One number is the whole answer: the tally of lines in the records that include the word "replayed".

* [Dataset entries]
────────────────────
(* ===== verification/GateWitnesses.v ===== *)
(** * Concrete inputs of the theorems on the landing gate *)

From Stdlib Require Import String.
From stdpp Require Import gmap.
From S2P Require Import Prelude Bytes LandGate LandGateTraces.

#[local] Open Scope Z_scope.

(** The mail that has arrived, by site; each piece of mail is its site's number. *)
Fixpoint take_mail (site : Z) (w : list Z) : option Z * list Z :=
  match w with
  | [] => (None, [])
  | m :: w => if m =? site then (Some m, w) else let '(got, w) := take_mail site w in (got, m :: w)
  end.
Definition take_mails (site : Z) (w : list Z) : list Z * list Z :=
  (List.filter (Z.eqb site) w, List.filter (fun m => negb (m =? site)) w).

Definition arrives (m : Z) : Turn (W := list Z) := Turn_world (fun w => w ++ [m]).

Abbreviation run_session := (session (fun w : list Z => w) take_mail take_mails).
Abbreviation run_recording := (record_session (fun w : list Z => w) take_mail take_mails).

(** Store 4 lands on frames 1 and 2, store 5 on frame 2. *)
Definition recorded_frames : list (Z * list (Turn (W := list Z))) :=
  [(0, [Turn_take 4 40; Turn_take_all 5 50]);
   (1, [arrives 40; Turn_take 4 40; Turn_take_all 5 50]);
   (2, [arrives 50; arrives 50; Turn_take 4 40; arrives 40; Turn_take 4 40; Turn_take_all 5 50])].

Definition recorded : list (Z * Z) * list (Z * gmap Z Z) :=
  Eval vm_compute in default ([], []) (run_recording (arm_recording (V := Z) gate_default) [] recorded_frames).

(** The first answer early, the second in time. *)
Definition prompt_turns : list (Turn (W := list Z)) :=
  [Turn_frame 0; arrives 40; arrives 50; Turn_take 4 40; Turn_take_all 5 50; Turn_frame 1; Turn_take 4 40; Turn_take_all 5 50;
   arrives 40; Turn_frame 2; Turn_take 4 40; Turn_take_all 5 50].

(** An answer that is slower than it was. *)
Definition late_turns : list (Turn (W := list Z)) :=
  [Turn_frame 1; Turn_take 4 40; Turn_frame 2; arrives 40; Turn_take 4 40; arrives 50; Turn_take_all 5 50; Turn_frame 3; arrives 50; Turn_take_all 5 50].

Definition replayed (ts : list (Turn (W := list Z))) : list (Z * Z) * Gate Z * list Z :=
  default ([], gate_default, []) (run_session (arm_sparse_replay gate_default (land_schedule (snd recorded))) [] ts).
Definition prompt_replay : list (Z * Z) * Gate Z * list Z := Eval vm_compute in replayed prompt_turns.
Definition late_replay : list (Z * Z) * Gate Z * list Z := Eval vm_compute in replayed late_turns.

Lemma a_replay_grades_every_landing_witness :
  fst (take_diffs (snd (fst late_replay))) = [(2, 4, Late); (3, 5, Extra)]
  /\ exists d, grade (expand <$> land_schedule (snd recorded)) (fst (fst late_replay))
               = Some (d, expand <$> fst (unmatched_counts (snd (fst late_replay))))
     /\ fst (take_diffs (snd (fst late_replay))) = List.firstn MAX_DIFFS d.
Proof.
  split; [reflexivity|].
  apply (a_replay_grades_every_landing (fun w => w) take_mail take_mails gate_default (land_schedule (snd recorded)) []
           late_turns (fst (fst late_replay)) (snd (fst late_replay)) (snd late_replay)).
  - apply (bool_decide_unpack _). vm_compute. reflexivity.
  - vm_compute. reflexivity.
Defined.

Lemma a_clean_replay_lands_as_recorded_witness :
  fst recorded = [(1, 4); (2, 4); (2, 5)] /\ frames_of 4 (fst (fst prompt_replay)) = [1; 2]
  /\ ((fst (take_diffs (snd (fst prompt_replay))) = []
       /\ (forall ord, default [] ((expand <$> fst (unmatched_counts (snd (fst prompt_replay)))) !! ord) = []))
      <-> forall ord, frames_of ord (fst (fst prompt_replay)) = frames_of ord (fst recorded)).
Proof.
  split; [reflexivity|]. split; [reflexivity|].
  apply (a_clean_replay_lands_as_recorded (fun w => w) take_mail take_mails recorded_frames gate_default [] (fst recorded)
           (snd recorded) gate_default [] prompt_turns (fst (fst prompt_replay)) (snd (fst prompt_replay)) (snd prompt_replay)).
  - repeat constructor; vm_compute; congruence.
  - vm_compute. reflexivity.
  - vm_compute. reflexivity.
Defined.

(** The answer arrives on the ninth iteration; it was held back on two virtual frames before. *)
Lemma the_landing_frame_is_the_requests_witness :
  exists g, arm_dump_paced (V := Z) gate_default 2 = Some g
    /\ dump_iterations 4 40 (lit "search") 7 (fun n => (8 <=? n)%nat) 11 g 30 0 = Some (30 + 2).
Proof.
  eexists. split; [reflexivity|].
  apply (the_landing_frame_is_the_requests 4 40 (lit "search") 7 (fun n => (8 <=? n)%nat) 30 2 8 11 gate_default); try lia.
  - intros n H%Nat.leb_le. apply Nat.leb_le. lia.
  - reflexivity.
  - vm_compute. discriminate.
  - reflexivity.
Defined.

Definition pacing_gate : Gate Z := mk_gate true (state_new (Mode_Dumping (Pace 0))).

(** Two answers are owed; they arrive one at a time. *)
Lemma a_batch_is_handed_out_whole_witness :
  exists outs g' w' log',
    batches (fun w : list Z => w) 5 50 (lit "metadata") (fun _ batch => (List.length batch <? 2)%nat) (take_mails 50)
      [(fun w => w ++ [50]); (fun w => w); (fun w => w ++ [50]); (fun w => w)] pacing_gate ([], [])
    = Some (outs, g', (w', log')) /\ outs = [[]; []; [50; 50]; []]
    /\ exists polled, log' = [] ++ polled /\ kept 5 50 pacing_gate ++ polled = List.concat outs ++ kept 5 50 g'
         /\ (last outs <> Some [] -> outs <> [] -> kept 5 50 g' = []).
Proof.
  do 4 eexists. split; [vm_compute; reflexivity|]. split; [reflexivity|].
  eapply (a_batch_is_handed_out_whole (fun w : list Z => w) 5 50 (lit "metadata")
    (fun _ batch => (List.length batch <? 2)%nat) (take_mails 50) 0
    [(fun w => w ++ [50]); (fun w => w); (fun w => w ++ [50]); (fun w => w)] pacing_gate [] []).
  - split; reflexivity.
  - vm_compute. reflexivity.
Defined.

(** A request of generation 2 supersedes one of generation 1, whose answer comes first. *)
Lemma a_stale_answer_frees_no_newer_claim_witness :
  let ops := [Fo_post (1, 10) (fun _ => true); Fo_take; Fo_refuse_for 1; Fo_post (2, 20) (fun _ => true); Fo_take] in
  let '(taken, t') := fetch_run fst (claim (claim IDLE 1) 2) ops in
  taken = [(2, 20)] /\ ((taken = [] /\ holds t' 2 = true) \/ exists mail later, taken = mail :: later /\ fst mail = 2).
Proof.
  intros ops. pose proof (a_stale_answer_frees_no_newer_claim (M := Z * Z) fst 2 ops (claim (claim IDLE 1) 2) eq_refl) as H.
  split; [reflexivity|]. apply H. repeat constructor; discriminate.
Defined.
────────────────────
* [EXERCISE ANSWER]
3